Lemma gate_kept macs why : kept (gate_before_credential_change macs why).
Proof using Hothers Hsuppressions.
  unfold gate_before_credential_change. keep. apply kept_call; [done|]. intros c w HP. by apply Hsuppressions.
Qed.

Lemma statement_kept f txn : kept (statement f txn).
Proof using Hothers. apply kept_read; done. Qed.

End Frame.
==
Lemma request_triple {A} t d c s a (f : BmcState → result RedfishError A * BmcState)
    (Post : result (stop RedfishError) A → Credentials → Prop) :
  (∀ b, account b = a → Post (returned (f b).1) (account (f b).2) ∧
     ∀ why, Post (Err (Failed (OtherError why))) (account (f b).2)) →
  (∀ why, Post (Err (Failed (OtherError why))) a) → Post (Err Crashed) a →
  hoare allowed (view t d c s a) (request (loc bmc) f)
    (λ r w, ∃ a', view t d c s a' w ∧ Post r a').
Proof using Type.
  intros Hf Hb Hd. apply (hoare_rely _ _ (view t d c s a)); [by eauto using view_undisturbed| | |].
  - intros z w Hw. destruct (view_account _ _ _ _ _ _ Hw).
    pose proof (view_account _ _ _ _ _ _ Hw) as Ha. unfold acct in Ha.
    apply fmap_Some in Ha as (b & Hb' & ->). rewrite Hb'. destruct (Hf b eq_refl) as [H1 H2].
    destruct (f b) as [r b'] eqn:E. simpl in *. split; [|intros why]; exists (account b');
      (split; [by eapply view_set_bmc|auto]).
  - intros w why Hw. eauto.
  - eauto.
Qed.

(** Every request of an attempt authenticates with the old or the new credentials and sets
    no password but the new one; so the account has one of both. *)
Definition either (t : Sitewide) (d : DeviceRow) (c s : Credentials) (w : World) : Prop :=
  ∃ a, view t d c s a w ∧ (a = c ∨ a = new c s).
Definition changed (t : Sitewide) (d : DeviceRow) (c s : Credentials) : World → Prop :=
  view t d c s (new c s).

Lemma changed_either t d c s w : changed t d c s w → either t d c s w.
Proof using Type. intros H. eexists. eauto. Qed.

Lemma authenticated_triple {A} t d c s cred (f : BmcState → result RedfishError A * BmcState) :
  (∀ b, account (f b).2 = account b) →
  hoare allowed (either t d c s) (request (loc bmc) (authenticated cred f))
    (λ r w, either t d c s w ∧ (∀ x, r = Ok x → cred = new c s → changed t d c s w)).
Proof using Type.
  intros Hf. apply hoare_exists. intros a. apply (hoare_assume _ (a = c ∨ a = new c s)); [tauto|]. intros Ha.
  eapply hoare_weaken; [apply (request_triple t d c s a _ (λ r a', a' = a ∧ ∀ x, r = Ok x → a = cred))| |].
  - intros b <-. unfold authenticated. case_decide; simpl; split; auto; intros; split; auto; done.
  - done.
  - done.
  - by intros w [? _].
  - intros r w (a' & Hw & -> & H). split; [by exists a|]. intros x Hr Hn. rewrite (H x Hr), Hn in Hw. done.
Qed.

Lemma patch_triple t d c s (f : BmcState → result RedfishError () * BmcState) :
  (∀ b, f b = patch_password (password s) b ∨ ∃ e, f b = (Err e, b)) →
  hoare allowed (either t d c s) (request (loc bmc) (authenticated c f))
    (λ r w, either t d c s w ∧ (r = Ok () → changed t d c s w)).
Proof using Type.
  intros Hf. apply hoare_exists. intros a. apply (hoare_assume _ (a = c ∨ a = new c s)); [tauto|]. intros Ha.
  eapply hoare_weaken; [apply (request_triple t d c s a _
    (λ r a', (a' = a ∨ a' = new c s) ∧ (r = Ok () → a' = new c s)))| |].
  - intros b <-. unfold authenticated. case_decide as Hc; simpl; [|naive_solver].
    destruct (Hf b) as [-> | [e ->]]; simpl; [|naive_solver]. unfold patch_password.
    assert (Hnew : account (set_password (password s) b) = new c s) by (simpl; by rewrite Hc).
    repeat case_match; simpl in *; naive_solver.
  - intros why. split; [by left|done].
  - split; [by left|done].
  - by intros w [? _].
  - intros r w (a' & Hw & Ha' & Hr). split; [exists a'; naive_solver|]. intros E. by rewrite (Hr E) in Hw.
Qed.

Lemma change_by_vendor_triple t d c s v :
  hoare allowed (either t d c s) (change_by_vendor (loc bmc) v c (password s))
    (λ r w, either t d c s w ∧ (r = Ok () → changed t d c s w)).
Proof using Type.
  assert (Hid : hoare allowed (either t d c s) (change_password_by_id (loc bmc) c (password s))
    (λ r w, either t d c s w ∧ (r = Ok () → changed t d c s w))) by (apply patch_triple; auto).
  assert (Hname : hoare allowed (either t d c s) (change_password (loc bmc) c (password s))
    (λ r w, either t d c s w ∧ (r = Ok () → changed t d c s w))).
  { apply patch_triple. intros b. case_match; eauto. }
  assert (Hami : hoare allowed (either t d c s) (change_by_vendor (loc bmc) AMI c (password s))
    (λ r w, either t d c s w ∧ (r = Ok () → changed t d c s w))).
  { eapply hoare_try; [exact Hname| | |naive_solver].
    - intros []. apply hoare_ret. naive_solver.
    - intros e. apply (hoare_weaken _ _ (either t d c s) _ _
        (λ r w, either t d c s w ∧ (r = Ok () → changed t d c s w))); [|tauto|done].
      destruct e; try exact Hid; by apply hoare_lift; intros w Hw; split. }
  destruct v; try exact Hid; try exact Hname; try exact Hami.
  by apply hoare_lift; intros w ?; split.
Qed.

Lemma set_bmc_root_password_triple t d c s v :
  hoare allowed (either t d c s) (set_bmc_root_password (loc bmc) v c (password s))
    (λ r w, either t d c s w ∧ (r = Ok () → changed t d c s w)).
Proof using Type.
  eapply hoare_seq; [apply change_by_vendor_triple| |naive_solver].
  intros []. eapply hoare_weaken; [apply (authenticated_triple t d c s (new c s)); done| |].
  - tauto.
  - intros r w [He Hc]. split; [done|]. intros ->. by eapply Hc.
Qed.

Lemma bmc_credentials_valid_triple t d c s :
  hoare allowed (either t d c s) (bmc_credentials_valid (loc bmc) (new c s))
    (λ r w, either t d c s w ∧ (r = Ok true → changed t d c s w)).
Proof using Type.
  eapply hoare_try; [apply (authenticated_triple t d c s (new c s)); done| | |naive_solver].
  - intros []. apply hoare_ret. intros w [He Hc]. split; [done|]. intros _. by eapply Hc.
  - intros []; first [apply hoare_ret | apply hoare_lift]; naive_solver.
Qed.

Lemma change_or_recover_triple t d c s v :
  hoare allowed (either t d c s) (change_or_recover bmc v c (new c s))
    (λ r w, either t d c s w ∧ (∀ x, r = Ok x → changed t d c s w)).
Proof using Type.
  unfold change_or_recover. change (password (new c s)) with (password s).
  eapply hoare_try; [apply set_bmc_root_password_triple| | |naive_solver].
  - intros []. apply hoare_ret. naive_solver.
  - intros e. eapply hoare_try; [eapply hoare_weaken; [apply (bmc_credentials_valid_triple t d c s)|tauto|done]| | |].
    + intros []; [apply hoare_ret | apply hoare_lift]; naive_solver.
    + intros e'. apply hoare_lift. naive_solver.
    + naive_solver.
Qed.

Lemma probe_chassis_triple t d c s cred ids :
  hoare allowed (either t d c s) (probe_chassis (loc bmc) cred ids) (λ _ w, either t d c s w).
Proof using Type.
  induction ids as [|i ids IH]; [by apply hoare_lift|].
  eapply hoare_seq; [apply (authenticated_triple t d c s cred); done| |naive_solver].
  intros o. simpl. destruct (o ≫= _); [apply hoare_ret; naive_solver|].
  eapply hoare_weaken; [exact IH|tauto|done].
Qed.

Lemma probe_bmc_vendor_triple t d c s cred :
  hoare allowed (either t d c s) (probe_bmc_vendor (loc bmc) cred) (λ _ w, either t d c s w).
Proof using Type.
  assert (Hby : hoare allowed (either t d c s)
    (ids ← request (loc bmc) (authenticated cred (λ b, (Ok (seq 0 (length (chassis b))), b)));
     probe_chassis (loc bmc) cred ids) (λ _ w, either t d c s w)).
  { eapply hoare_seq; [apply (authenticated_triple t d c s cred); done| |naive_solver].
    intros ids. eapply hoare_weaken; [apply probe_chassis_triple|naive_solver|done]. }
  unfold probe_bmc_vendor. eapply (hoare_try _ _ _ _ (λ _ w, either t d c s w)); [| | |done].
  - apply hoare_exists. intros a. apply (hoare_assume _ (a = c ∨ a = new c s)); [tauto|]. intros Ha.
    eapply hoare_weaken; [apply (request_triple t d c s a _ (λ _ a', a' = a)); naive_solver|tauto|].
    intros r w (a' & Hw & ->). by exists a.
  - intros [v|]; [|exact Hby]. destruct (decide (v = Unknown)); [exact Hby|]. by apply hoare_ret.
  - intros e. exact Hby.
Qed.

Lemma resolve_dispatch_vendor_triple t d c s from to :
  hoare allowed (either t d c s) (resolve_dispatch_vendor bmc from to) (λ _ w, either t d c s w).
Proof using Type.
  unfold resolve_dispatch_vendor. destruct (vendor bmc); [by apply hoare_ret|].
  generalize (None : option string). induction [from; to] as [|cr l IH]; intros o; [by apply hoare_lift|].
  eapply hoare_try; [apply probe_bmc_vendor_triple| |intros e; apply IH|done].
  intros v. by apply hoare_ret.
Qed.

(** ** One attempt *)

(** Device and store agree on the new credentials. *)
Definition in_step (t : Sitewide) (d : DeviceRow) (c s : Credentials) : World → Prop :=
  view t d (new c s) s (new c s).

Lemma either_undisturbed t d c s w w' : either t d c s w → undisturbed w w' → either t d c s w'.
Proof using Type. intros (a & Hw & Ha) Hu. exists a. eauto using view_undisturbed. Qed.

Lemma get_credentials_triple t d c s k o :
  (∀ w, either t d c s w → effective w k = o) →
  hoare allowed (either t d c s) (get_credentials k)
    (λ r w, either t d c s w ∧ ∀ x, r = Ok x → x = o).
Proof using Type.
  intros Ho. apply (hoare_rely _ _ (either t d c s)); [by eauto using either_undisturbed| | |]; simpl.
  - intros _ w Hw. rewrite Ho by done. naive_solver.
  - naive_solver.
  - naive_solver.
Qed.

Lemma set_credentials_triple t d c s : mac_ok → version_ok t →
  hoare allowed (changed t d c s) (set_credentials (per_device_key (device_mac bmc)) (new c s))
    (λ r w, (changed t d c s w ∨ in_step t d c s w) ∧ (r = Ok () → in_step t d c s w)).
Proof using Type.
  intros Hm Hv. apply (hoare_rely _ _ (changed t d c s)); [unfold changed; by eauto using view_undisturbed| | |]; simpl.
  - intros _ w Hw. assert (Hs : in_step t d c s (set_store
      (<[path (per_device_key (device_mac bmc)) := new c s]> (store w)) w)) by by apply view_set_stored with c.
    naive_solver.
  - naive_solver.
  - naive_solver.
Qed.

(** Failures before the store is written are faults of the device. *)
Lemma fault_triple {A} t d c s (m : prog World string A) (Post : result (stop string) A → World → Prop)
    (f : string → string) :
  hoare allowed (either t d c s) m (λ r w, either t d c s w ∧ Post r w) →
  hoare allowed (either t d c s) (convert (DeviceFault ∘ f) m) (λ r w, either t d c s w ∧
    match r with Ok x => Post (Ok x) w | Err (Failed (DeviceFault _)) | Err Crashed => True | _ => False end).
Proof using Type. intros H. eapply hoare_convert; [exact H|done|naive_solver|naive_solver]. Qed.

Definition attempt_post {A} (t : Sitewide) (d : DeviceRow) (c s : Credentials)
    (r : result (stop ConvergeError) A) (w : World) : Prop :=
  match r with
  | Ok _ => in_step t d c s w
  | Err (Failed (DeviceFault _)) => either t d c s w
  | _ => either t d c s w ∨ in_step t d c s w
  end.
--
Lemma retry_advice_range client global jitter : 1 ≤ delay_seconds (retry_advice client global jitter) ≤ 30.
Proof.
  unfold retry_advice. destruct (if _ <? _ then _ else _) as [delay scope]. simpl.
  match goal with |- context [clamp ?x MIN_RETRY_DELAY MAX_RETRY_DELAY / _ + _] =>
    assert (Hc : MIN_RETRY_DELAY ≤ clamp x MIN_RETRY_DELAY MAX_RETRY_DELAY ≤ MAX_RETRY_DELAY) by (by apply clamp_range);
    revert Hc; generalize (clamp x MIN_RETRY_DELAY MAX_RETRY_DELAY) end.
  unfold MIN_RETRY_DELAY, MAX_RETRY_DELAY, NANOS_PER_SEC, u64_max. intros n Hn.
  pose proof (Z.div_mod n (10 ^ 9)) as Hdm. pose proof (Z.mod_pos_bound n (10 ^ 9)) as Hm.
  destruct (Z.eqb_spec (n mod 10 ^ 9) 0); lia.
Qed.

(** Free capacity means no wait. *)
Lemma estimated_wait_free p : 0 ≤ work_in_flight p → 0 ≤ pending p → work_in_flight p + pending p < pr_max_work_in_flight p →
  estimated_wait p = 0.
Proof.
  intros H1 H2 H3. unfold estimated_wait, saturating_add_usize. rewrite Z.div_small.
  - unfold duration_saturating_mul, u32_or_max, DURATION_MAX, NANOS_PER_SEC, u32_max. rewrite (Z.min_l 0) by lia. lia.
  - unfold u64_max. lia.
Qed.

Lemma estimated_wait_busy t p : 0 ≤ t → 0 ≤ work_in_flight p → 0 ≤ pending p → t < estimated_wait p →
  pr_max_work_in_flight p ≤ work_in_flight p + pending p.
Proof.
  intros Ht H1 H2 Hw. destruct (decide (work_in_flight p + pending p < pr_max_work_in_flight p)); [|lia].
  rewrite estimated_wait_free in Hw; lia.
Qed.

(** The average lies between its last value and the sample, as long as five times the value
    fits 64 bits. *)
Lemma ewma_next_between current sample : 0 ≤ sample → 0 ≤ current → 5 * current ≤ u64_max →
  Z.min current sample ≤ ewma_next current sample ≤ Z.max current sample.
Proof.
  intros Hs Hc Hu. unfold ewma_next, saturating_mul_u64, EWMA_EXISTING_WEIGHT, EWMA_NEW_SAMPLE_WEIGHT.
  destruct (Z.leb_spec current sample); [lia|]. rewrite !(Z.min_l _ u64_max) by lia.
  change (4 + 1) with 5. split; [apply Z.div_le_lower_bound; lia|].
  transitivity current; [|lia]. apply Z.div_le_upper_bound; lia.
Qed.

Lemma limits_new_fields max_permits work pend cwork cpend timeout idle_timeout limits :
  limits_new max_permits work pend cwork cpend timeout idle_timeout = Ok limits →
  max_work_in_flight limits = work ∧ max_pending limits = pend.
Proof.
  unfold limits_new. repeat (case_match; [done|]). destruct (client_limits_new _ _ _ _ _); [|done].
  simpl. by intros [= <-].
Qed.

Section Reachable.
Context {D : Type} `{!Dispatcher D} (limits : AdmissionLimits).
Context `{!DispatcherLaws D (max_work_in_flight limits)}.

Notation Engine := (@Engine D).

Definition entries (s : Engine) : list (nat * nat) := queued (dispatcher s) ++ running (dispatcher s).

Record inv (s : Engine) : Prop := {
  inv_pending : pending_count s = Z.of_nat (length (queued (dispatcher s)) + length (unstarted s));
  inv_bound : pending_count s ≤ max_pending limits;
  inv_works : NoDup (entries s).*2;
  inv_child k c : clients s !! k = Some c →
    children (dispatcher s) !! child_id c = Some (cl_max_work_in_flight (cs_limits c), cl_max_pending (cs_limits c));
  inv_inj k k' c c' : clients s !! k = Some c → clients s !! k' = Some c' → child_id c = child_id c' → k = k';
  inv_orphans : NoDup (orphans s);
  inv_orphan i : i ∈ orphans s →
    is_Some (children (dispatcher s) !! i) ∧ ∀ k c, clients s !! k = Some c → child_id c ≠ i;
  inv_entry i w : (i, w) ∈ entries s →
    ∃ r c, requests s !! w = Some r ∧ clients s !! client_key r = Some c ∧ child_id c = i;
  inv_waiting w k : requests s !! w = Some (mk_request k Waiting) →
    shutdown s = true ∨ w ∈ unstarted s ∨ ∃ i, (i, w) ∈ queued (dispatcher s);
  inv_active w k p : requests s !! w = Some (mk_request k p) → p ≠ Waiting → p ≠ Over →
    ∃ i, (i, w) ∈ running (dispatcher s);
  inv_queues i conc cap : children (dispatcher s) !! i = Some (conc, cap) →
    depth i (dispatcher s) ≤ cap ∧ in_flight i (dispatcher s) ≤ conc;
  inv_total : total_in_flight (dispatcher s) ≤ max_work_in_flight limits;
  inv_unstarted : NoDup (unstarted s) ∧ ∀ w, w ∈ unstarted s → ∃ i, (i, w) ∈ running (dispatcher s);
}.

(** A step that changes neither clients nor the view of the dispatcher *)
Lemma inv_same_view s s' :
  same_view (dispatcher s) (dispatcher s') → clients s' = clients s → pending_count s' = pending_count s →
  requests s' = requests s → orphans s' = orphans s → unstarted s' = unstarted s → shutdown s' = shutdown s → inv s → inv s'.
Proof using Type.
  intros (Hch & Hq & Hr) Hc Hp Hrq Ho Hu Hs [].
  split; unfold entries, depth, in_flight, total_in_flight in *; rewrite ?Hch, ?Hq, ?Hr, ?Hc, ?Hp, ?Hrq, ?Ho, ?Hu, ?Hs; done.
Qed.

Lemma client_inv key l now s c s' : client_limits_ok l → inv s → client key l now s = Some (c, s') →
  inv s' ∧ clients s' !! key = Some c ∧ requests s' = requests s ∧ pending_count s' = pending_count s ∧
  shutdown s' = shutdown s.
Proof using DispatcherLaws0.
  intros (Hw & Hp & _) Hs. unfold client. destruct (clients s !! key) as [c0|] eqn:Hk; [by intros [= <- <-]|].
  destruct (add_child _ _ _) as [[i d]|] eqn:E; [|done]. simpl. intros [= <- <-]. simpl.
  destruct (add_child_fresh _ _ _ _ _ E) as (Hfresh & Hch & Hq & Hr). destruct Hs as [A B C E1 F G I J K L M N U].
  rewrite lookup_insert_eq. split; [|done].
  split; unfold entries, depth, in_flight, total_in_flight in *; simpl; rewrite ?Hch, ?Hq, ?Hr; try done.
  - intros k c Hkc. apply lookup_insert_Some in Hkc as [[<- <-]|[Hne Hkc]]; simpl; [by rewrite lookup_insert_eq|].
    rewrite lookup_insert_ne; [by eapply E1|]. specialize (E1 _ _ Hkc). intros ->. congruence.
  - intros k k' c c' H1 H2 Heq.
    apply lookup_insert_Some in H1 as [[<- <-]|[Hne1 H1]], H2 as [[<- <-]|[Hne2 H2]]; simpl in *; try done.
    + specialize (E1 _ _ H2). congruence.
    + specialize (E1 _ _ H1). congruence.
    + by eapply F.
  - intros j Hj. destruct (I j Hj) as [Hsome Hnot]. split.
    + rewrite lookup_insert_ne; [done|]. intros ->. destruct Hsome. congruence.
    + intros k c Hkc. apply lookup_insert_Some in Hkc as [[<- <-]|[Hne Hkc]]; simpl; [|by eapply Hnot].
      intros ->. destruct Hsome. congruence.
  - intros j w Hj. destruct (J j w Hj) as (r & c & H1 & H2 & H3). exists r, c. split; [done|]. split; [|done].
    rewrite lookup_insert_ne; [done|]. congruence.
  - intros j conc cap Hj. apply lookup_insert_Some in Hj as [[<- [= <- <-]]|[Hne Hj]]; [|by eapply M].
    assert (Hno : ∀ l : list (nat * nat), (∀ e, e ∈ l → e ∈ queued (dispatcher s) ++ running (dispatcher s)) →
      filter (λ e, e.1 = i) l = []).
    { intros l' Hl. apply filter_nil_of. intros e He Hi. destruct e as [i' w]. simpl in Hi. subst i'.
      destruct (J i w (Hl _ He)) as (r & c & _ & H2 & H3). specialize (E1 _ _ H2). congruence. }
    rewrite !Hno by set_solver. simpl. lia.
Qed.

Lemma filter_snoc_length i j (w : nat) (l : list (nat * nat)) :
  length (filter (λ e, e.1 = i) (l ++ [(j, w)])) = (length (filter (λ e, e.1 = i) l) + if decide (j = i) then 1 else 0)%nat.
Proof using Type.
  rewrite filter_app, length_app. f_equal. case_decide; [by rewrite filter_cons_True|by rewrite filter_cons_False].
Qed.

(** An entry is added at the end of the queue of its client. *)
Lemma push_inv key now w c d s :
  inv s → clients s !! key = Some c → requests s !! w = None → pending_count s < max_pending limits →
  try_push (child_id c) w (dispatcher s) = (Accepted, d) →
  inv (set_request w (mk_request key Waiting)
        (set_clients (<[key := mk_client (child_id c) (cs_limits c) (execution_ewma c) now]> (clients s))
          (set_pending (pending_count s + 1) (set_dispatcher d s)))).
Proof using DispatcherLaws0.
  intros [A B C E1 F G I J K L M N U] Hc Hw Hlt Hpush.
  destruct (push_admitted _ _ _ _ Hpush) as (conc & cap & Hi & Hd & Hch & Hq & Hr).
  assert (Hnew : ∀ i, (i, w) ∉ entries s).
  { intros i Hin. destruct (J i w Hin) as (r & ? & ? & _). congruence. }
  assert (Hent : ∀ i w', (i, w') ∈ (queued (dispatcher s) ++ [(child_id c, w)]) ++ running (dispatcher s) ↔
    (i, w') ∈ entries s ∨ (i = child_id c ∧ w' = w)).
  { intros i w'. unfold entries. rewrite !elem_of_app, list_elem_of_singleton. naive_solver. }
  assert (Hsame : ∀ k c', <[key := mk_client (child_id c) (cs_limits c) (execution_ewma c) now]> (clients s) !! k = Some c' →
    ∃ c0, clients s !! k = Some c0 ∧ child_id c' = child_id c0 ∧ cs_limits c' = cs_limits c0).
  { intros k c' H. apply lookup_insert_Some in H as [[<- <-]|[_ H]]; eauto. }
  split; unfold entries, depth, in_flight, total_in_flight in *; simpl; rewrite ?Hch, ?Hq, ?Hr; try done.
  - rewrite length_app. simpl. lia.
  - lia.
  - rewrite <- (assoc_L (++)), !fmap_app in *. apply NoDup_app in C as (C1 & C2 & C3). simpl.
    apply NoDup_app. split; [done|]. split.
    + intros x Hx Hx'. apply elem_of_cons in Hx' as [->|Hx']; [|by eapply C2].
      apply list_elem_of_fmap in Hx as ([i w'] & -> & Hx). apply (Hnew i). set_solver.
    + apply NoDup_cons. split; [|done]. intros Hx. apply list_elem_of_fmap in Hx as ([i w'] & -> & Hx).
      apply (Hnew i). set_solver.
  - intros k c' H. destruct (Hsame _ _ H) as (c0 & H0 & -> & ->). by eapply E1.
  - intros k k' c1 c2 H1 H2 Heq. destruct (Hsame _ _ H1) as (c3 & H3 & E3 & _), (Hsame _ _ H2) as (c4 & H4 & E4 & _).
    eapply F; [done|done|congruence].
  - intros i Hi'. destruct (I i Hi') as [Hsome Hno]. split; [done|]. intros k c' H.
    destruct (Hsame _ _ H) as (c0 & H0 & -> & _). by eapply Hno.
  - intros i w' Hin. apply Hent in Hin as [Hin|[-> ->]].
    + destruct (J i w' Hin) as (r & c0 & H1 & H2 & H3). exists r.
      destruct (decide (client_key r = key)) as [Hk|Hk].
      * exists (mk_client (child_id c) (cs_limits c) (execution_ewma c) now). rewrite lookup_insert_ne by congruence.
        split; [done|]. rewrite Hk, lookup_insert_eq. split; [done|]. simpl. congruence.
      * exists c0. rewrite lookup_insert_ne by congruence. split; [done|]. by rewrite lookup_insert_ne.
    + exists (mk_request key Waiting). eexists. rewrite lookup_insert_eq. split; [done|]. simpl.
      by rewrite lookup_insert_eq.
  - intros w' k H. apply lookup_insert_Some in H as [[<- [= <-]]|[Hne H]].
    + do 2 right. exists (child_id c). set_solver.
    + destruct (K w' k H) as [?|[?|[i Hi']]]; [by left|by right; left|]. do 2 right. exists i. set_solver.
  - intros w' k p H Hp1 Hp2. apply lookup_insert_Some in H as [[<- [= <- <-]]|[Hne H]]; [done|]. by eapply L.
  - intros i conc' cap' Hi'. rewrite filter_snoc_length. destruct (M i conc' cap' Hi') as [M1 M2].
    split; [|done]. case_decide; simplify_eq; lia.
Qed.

* _About this task_: Only a number is wanted: how many lines of the data above contain "Waiting"?

* _Answer box_: 4